Project originally developed as José Marcelo Sandoval-Castañeda's udergraduate thesis in New York University Abu Dhabi, 2020.
Users will benefit the most from using the AutoTag toolset at the beginning of the post-production process: a day of production has finished, with its corresponding footage ready to be imported into Adobe Premiere Pro and to be transcoded (if necessary) or simply have its metadata tagged right away. First, the media is imported into a Premiere project. Then, within Adobe Premiere Pro, the AutoTag tools will execute the following steps:
- First, the linear timecode (LTC) intervals represented in each piece of media are translated into readable timecode. This will be helpful for finding metadata through other files. For example, if the scene corresponding to a video is unclear after transcription, its corresponding audio file(s) can be used to correctly identify the scene. The conversion from sound waves to readable timecodes is performed using the LTCTools framework, which uses Fast Fourier Transforms to decode the corresponding frequencies.

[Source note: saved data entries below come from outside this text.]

Lemma accounts_serve_reachable reqs w :
  UserController.reachable w -> UserController.reachable (UserController.serve reqs w).
Proof.
  revert w. induction reqs as [|req reqs IH]; intros w Hw; [done|].
  cbn. apply IH. eapply UserController.reachable_step; [exact Hw | constructor].
Qed.

(** C25.  In every state the user service reaches from its boot,
    whatever requests it served, the stored identifiers are unique, every
    stored user satisfies the constraints of the model and is active, and
    an email address names one stored user: the lookup by address finds
    that user. *)
Theorem accounts_invariant w u :
  UserController.reachable w -> u ∈ docs (users w) ->
  accounts_inv w /\ User.is_active u = true /\ User.valid u = true /\
  coll_find_one (fun x => bool_decide (User.email x = User.email u)) (users w) = Some u /\
  coll_get_str (str_id (User.id u)) (users w) = Some u.
Proof.
  intros Hinv%reachable_inv Hin. split; [done|].
  destruct Hinv as [(Hwf & Hvalid & Hu) Hact].
  unfold all_active in Hact. rewrite Forall_forall in Hact, Hvalid.
  split_and!; [by apply Hact | by apply Hvalid | |].
  - by apply (find_one_key_Some User.email (fun _ => true)).
  - exact (coll_get_str_elem_of (users w) u Hwf Hin).
Qed.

- The second step is to generate a transcript from each piece of media is generated. This serves two purposes: (i) to match the media to the corresponding scene in the screenplay, and/or (ii) to be able to associate the text with the time markers in that piece media. For speech recognition, AutoTag uses Google Cloud Speech-to-Text API, which employs a proprietary (to Google) state-of-the-art deep learning model.
- Lastly, all video footage is run on the shot identification model, which uses the location of faces within a shot to classify the video in up to two out of five relevant categories, close-up shot, medium close-up shot, medium shot, American shot, and long shot. Facial recognition is performed by a ResNet-based Single Shot Detector provided by Adrian Rosebrock and originally developed in Caffe. The k-means model used to identify the different types of shots in media was trained using frames from a mix of commercial feature films and independent student short films, totalling approximately one million individual frames.

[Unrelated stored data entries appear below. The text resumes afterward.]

Lemma send_wf n w :
  coll_wf (notifications w) ->
  coll_wf (notifications (state_after (NotificationService._send_notification n) w)).
Proof.
  intros Hwf. unfold state_after.
  destruct (coll_get_str (str_id (id n)) (notifications w)) as [n0|] eqn:Hget.
  - rewrite (send_stored n n0) by done. cbn.
    by destruct (coll_save_str_docs _ n0 (dispatched (type n) (inbox_clock w) n0) _ Hwf Hget)
      as (i & _ & _ & Hwf'); [destruct (type n)|].
  - by rewrite send_missing.
Qed.

(** The loop of the sweep counts every notification of the list whose
    retry count is below the bound: none of the sendings fails. *)
Lemma retry_loop_run max_retries l rc w :
  coll_wf (notifications w) ->
  result_of (NotificationService.retry_loop max_retries l rc) w =
  Ok (rc + length (List.filter (fun n => bool_decide (retry_count n < max_retries)%Z) l)).
Proof.
  revert rc w. induction l as [|n l IH]; intros rc w Hwf; cbn.
  - unfold result_of, ret. cbn. f_equal. lia.
  - unfold result_of, bind in *. case_bool_decide; cbn.
    + unfold try_except, bind. rewrite send_run by done. cbn.
      rewrite IH by by apply send_wf. f_equal. lia.
    + by rewrite IH.
Qed.

End Runs.

(** ** The invariant of the inbox *)

(** No stored notification is recorded as failed, and none has been
    retried. *)
Definition never_failed (n : Notification) : Prop :=
  status n <> NotificationStatus.FAILED /\ retry_count n = 0%Z.

(** The collection is well formed and every stored notification has the
    property [P]. *)
Definition inbox_all (P : Notification -> Prop) (w : Inbox) : Prop :=
  coll_wf (notifications w) /\ Forall P (docs (notifications w)).

Definition inbox_ok : Inbox -> Prop := inbox_all never_failed.

(** An email that has gone through its sender: delivered, never retried,
    created before it was sent, sent before it was delivered, and last
    updated after that. *)
Definition delivered_email (n : Notification) : Prop :=
  type n = NotificationType.EMAIL /\ status n = NotificationStatus.DELIVERED /\
  retry_count n = 0%Z /\
  exists s d, sent_at n = Some s /\ delivered_at n = Some d /\
              created_at n < s /\ s < d /\ d < updated_at n.

Section Invariant.
Implicit Types (w : Inbox) (n : Notification).

Lemma dispatched_never_failed ty t n :
  retry_count n = 0%Z -> never_failed (dispatched ty t n).
Proof. by destruct ty. Qed.

Lemma dispatched_same_notice ty t n : same_notice n (dispatched ty t n).
Proof. by destruct ty. Qed.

- After these are finished, the relevant metadata information is written into the Premiere project, in the form of metadata tags or media markers.
Installing the files should be straightforward by downloading install.sh from this repository. This script installs all the necessary requirements to run AutoTag, and places it in the corresponding Extensions folder for Adobe Premiere Pro. The way to execute it is to run the command:
sudo sh ./install.sh
Note: This plug-in currently only works in MacOS.

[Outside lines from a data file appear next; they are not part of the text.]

Definition _handle_product_event (event_type event_data service : json) : Act Inbox unit :=
  try_except
    (if json_is "product.created" event_type then _handle_product_created event_data service
     else if json_is "product.stock_updated" event_type
          then _handle_product_stock_updated event_data service
     else ret tt)
    (fun _ => ret tt).

Definition _process_message (message : Message) : Act Inbox unit :=
  try_except
    (let topic := topic message in
     value <- as_dict (value message) ;;
     let service := dict_get_default "service" (JStr "unknown") value in
     let event_type := dict_get_default "event_type" (JStr "unknown") value in
     let event_data := dict_get_default "data" (JDict []) value in
     if String.eqb topic "user-events" then _handle_user_event event_type event_data service
     else if String.eqb topic "product-events"
          then _handle_product_event event_type event_data service
     else ret tt)
    (fun _ => ret tt).

End Handlers.
End KafkaConsumer.

(** ** The process that consumes *)

(** The consumer and the inbox its handlers write to. *)
Record Notifier : Type := mkNotifier {
  inbox : Inbox;
  kafka_consumer : KafkaConsumer.t;
}.

Definition with_inbox (i : Inbox) (w : Notifier) : Notifier := mkNotifier i (kafka_consumer w).
Definition with_kafka_consumer (k : KafkaConsumer.t) (w : Notifier) : Notifier :=
  mkNotifier (inbox w) k.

To fully take advantage of AutoTag's capabilities, specifically Speech-to-Text, a Google Cloud account is required. To create an account, go to Google Cloud's website. Then, activate an API key for Speech-to-Text here. To set up AutoTag with your Google Cloud account, you must create a directory called api_keys within the AutoTag directory with a file called google_cloud.json with your Google Cloud credentials, or set up an environment variable called GOOGLE_CLOUD_CREDENTIALS with the directory where your credentials are stored in your machine.